*DIRECTIONS*. The lines to repeat are those below from the one containing "if bool_decide (token" down to the one containing "(sample_rate_hz channel_count accepted_frames", both included; reproduce them exactly and nothing else.

(Saved data entries)
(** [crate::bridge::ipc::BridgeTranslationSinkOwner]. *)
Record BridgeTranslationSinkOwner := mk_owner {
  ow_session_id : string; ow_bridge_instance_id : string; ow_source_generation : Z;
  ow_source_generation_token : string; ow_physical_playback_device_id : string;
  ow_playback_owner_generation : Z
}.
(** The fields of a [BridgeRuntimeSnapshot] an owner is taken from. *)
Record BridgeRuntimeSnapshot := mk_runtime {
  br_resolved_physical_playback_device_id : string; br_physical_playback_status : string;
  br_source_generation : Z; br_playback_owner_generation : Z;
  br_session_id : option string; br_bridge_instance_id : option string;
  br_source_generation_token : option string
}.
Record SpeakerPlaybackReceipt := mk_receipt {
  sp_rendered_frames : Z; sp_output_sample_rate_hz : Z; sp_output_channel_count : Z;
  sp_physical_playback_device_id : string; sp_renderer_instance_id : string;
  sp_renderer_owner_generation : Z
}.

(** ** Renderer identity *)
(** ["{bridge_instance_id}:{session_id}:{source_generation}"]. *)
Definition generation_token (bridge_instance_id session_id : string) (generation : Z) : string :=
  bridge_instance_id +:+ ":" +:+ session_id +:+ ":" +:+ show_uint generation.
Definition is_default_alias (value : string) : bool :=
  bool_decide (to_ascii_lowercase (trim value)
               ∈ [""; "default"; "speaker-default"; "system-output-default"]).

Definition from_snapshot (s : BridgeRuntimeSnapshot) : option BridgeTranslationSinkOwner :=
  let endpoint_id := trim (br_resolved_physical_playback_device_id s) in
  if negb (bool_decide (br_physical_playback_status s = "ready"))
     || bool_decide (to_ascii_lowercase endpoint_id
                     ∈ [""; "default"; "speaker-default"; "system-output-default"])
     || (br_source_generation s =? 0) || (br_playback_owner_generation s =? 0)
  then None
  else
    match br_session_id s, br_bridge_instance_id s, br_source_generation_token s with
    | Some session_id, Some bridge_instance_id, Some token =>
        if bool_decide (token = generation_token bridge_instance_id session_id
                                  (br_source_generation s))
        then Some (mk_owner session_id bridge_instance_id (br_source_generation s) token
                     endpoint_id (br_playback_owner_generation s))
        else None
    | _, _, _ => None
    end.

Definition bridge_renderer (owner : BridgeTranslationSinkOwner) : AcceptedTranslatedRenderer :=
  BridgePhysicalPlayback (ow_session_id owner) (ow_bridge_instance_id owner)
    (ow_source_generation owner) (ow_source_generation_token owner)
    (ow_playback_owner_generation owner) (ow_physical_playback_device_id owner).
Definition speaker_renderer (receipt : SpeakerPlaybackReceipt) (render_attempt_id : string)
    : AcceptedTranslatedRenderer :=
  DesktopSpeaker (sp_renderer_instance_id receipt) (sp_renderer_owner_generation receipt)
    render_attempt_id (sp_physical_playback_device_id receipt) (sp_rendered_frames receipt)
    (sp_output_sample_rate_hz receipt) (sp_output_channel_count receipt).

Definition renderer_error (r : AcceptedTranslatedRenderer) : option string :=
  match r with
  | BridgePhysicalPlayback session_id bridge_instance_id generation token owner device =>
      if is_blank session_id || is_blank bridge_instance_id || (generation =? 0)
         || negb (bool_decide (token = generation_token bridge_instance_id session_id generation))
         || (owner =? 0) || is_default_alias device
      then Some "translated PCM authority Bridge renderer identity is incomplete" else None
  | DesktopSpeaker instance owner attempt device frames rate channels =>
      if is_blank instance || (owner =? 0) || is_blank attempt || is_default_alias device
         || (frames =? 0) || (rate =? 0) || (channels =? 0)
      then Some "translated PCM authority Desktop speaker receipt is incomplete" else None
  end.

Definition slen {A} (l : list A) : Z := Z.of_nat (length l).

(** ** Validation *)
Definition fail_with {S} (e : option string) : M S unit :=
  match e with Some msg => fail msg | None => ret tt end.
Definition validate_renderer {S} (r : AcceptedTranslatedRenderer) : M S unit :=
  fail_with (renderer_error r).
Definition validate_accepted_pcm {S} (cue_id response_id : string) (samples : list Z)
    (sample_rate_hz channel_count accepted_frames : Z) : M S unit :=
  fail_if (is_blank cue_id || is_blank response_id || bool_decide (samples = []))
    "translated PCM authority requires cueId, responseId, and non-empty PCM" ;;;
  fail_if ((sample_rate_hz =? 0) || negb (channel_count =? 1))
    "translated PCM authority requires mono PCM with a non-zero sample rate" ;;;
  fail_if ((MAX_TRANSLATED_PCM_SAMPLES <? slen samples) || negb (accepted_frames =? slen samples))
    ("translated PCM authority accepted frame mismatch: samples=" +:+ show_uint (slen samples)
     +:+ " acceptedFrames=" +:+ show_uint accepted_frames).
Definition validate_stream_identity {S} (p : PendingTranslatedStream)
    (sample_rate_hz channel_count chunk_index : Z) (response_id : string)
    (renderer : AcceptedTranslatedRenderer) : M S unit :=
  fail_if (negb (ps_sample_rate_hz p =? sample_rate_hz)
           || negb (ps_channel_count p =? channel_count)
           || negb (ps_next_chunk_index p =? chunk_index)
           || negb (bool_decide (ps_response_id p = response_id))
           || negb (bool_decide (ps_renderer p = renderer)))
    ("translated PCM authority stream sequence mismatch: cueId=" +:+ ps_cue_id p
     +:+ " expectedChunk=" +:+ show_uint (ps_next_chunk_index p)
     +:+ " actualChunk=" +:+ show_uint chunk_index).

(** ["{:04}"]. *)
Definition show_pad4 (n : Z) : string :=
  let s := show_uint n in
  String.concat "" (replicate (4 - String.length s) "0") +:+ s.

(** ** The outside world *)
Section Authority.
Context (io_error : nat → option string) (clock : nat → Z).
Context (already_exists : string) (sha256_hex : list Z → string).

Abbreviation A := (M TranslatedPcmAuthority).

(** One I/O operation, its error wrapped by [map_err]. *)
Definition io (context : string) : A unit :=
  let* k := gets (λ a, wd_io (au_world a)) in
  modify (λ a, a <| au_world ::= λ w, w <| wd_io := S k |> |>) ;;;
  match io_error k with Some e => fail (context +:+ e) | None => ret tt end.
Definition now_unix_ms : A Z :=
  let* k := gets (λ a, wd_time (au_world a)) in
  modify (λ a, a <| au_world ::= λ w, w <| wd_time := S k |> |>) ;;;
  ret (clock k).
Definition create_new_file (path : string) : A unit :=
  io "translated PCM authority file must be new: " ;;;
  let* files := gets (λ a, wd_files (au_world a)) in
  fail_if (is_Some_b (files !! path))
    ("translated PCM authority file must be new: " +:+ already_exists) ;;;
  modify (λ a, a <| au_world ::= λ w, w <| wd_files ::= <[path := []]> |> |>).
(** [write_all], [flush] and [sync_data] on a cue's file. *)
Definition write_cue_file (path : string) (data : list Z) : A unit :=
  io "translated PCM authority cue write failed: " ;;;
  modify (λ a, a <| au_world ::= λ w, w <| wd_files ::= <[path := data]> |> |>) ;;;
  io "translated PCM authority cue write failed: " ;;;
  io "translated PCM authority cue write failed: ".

*WRITTEN ANSWER*.
        if bool_decide (token = generation_token bridge_instance_id session_id
                                  (br_source_generation s))
        then Some (mk_owner session_id bridge_instance_id (br_source_generation s) token
                     endpoint_id (br_playback_owner_generation s))
        else None
    | _, _, _ => None
    end.

Definition bridge_renderer (owner : BridgeTranslationSinkOwner) : AcceptedTranslatedRenderer :=
  BridgePhysicalPlayback (ow_session_id owner) (ow_bridge_instance_id owner)
    (ow_source_generation owner) (ow_source_generation_token owner)
    (ow_playback_owner_generation owner) (ow_physical_playback_device_id owner).
Definition speaker_renderer (receipt : SpeakerPlaybackReceipt) (render_attempt_id : string)
    : AcceptedTranslatedRenderer :=
  DesktopSpeaker (sp_renderer_instance_id receipt) (sp_renderer_owner_generation receipt)
    render_attempt_id (sp_physical_playback_device_id receipt) (sp_rendered_frames receipt)
    (sp_output_sample_rate_hz receipt) (sp_output_channel_count receipt).

Definition renderer_error (r : AcceptedTranslatedRenderer) : option string :=
  match r with
  | BridgePhysicalPlayback session_id bridge_instance_id generation token owner device =>
      if is_blank session_id || is_blank bridge_instance_id || (generation =? 0)
         || negb (bool_decide (token = generation_token bridge_instance_id session_id generation))
         || (owner =? 0) || is_default_alias device
      then Some "translated PCM authority Bridge renderer identity is incomplete" else None
  | DesktopSpeaker instance owner attempt device frames rate channels =>
      if is_blank instance || (owner =? 0) || is_blank attempt || is_default_alias device
         || (frames =? 0) || (rate =? 0) || (channels =? 0)
      then Some "translated PCM authority Desktop speaker receipt is incomplete" else None
  end.

Definition slen {A} (l : list A) : Z := Z.of_nat (length l).

(** ** Validation *)
Definition fail_with {S} (e : option string) : M S unit :=
  match e with Some msg => fail msg | None => ret tt end.
Definition validate_renderer {S} (r : AcceptedTranslatedRenderer) : M S unit :=
  fail_with (renderer_error r).
Definition validate_accepted_pcm {S} (cue_id response_id : string) (samples : list Z)
    (sample_rate_hz channel_count accepted_frames : Z) : M S unit :=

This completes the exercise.